Lemma keeps_queue_call s0 e c x0 d :
  s0.(clients) !! c = Some x0 →
  safe (λ s g, J s0 None e s g ∧ (length (sv s).(host_events) < host_max_pending)%nat ∧
      ∃ x, (sv s).(clients) !! c = Some x ∧ x.(c_closed) = false)
    (host_queue (HOST_CALL c d)) (λ _, J s0 None e).
Proof.
  intros Hc w ((Hi & Hk & Hr) & Hlen & x & Hx & Ho).
  assert (Hm : safe (at_state (sv w.(now)) (ghost_of w.(trace))) (host_queue (HOST_CALL c d)) (λ _, J s0 None e)).
  - unfold host_queue. cbn [client_of]. eapply safe_bind; [by apply at_in_client|intros []].
    eapply safe_mono; [apply at_service|done|]. intros [] s g (Hs & -> & Hr').
    split; [|split; [|done]]; rewrite Hs.
    + by apply inv_push_call.
    + apply (kept_trans _ (sv w.(now))); [done|].
      eapply kept_same; [by apply (kept_set_client _ c x (set_c_pending (u32 (c_pending x + 1)) x))|done..].
  - by apply (Hm w).
Qed.

Lemma keeps_client_key s0 r e c x0 id : s0.(clients) !! c = Some x0 → keeps s0 r e (client_request_key (Some c) id).
Proof. intros Hc. cbn. by eapply keeps_client_at; [|intros; keeps]. Qed.

(** The input of a client, which the bytes of a line only fill. *)
Lemma keeps_input s0 r e c x0 f :
  s0.(clients) !! c = Some x0 →
  (∀ x, ∃ i b, f x = set_c_oversized b (set_c_input i x) ∧
    (Z.of_nat (length x.(c_input)) ≤ MAX_LINE → Z.of_nat (length i) ≤ MAX_LINE)) →
  keeps s0 r e (in_client c f).
Proof.
  intros Hc Hf. eapply keeps_in_client; [done|..].
  - intros x. by destruct (Hf x) as (i & b & -> & _).
  - intros S G x []. destruct (Hf x) as (i & b & -> & Hi). split; auto.
Qed.

Lemma keeps_line s0 e c x0 : s0.(clients) !! c = Some x0 →
  safe (λ s g, J s0 None e s g ∧ ∃ x, (sv s).(clients) !! c = Some x ∧ x.(c_closed) = false)
    (host_line c) (λ _, J s0 None e).
Proof.
  intros Hc. unfold host_line.
  eapply (safe_bind _ _ _ (λ x s g, J s0 None e s g ∧ (sv s).(clients) !! c = Some x ∧ x.(c_closed) = false)).
  - apply safe_client_at. intros s g (? & x & ? & ?). by exists x.
  - intros x. cbv zeta. set (d := if c_oversized x then None else _).
    eapply (safe_bind _ _ _ (λ _ s g, J s0 None e s g ∧ (sv s).(clients) !! c = Some x ∧ x.(c_closed) = false)).
    + by apply safe_record.
    + intros []. apply (safe_bind _ _ _ (λ _, J s0 None e)).
      * destruct (is_cancellation d).
        -- apply (safe_mono _ (J s0 None e) _ (λ _, J s0 None e)); [|naive_solver|done].
           apply keeps_then; [by eapply keeps_client_key|]. intros. apply keeps_cancel_request.
        -- eapply safe_bind; [apply (safe_the _ _ (λ v s g, J s0 None e s g ∧ v = sv s ∧
             (sv s).(clients) !! c = Some x ∧ x.(c_closed) = false)); naive_solver|].
           intros v. cbv beta. case_decide as Hlen.
           ++ eapply safe_mono; [exact (keeps_queue_call s0 e c x0 d Hc)| |done]. intros s g (? & -> & ? & ?). eauto.
           ++ eapply safe_mono; [by eapply keeps_client_close|naive_solver|done].
      * intros []. eapply keeps_input; [done|]. intros z. by exists [], false.
Qed.

Lemma safe_known {A} s0 r e c x (f : client → M A) q :
  safe (λ s g, J s0 r e s g ∧ (sv s).(clients) !! c = Some x) (f x) q →
  safe (λ s g, J s0 r e s g ∧ (sv s).(clients) !! c = Some x) (y ← client_at c; f y) q.
Proof.
  intros Hf. apply (safe_bind _ _ _ (λ z s g, z = x ∧ J s0 r e s g ∧ (sv s).(clients) !! c = Some x)).
  - apply safe_client_at. intros s g [? ?]. by exists x.
  - intros z w [-> Hw]. exact (Hf w Hw).
Qed.

Lemma keeps_bytes s0 e c x0 data : s0.(clients) !! c = Some x0 → keeps s0 None e (host_bytes c data).
Proof.
  intros Hc. induction data as [|b data IH]; [apply keeps_value|]. cbn [host_bytes].
  eapply safe_bind; [by eapply safe_alive|]. intros x.
  destruct (c_closed x) eqn:Ho; [apply safe_ret; naive_solver|].
  eapply (safe_bind _ _ _ (λ _, J s0 None e)); [|intros []; exact IH]. apply safe_known. case_decide.
  - eapply safe_mono; [exact (keeps_line s0 e c x0 Hc)| |done]. intros s g (? & ?). eauto.
  - case_decide.
    + apply safe_update_client; [done|]. intros S G []. split; cbn; auto. rewrite length_app. cbn. lia.
    + apply safe_update_client; [done|]. intros S G []. by split.
Qed.

Lemma keeps_host_read s0 e c x0 failed : s0.(clients) !! c = Some x0 → keeps s0 None e (host_read c failed).
Proof.
  intros Hc. unfold host_read. apply keeps_then.
  - generalize 16%nat. intros n. induction n as [|n IH]; [apply keeps_value|]. cbn [host_read_turns].
    eapply keeps_client_at; [done|]. intros x. keeps; try (by eapply keeps_client_close).
    by eapply keeps_bytes.
  - intros []. eapply keeps_client_at; [done|]. intros x. keeps. by eapply keeps_client_close.
Qed.

(** The output of a client is all sent. *)
Lemma safe_all_sent s0 e c y :
  c_sent y = length (c_output y) →
  safe (λ s g, J s0 None e s g ∧ (sv s).(clients) !! c = Some y)
    (detach (WriteOf c) ≫= λ _, in_client c (λ x, set_c_writer false (set_c_sent 0 (set_c_output [] x))))
    (λ _, J s0 None e).
Proof.
  intros Hs w ((I & Hk & Hr) & Hy). revert w I Hk Hr Hy.
  assert (Hf : ∀ S G, inv None e S G → kept s0 S → S.(clients) !! c = Some y →
    safe (at_state S G) (detach (WriteOf c) ≫= λ _, in_client c (λ x, set_c_writer false (set_c_sent 0 (set_c_output [] x))))
      (λ _, J s0 None e)); [|intros w I Hk Hr Hy; by apply (Hf _ _ I Hk Hy w)].
  intros S G I Hk Hy. eapply safe_bind; [apply at_service|intros []]. set (S1 := set_attached _ S).
  assert (I' : inv None e S1 G) by (apply inv_detach; [done|set_solver]).
  eapply safe_mono; [exact (at_in_client c _ y S1 G Hy)|done|]. intros [] s g (Es & -> & Hr').
  split; [|split; [|done]]; rewrite Es.
  - apply (inv_set_client None e S1 G c y); [done|done| |done|done|done|cbn; set_solver].
    destruct (inv_client _ _ _ _ I' c y Hy). split; cbn; auto; [naive_solver| |unfold MAX_OUTPUT; lia].
    intros Hyo. rewrite <- ci_output by done. by rewrite Hs, drop_all.
  - apply (kept_trans _ S); [done|].
    eapply kept_same; [by apply (kept_set_client _ c y (set_c_writer false (set_c_sent 0 (set_c_output [] y))))|done..].
Qed.

Lemma keeps_write s0 e c x0 failed :
  s0.(clients) !! c = Some x0 →
  safe (λ s g, J s0 None e s g ∧ ∃ x, (sv s).(clients) !! c = Some x ∧ x.(c_closed) = false)
    (host_write c failed) (λ _, J s0 None e).
Proof.
  intros Hc w (HJ & x & Hx & Ho).
  assert (Hm : safe (λ s g, J s0 None e s g ∧ (sv s).(clients) !! c = Some x) (host_write c failed) (λ _, J s0 None e));
    [|by apply (Hm w)].
  clear w HJ Hx. unfold host_write. apply safe_known.
  destruct failed; [apply keeps_from; [by eapply keeps_client_close|naive_solver]|]. cbv zeta.
  set (rest := drop (c_sent x) (c_output x)).
  eapply (safe_bind _ _ _ (λ n s g, J s0 None e s g ∧ (sv s).(clients) !! c = Some x ∧
    match n with inr n => (n ≤ length rest)%nat | inl _ => True end)).
  - intros v [HJ Hx]. unfold ask, act.
    pose proof (respond_send (c_fd x) (take 65536 rest) v.(now).(own).(around)) as Hn.
    destruct (respond _ _) as [n o]. cbn [fst] in Hn. lazy beta iota zeta. split_and!; [exact HJ|exact Hx|].
    destruct n as [|n]; [done|]. specialize (Hn n eq_refl). rewrite length_take in Hn.
    revert Hn. generalize 65536%nat. lia.
  - intros [errno|n].
    + apply keeps_from; [keeps; by eapply keeps_client_close|naive_solver].
    + destruct n as [|n]; [apply keeps_from; [by eapply keeps_client_close|naive_solver]|].
      set (k := S n).
      eapply (safe_bind _ _ _ (λ _ s g, ∃ G, g = note_seen (Delivers c (take k rest)) G ∧ J s0 None e s G ∧
        (sv s).(clients) !! c = Some x ∧ (k ≤ length rest)%nat)).
      { apply safe_record. intros s g (? & ? & ?). eauto. }
      intros [].
      eapply (safe_bind _ _ _ (λ _, J s0 None e)).
      { apply safe_in_client. intros s g (G & -> & (I & Hk & Hr) & Hx & Hlen). exists x. split; [done|].
        split; [|split; [|done]]; cbn [own set_own the_service set_the_service].
        - by apply inv_deliver.
        - apply (kept_trans _ (sv s)); [done|]. by apply (kept_set_client _ c x). }
      intros []. eapply safe_bind; [by eapply safe_alive|]. intros y. case_decide as Hs; [|apply safe_ret; naive_solver].
      by apply safe_all_sent.
Qed.

(** ** Callbacks of a lease *)

(** An assertion on the service, of one state of it. *)
Lemma at_assert {A} s0 r e (P : service → Prop) (m : M A) q :
  (∀ S G, inv r e S G → kept s0 S → P S → safe (at_state S G) m q) →
  safe (λ s g, J s0 r e s g ∧ P (sv s)) m q.
Proof. intros Hm w ((Hi & Hk & Hr) & HP). by apply (Hm _ _ Hi Hk HP w). Qed.

Lemma at_end {A} s0 r e (m : M A) S G S' G' :
  safe (at_state S G) m (λ _, at_state S' G') → inv r e S' G' → kept s0 S' →
  safe (at_state S G) m (λ _, J s0 r e).
Proof.
  intros Hm Hi Hk. eapply safe_mono; [exact Hm|done|]. by intros x s g (Hs & -> & Hr); split; rewrite ?Hs.
Qed.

────────────────────

## PROBLEM REQUIREMENTS
Which lines of the entries above contain the string "exact"? Copy each one.

## YOUR SOLUTION
           ++ eapply safe_mono; [exact (keeps_queue_call s0 e c x0 d Hc)| |done]. intros s g (? & -> & ? & ?). eauto.
  - intros z w [-> Hw]. exact (Hf w Hw).
  eapply (safe_bind _ _ _ (λ _, J s0 None e)); [|intros []; exact IH]. apply safe_known. case_decide.
  - eapply safe_mono; [exact (keeps_line s0 e c x0 Hc)| |done]. intros s g (? & ?). eauto.
  eapply safe_mono; [exact (at_in_client c _ y S1 G Hy)|done|]. intros [] s g (Es & -> & Hr').
    destruct (respond _ _) as [n o]. cbn [fst] in Hn. lazy beta iota zeta. split_and!; [exact HJ|exact Hx|].
  intros Hm Hi Hk. eapply safe_mono; [exact Hm|done|]. by intros x s g (Hs & -> & Hr); split; rewrite ?Hs.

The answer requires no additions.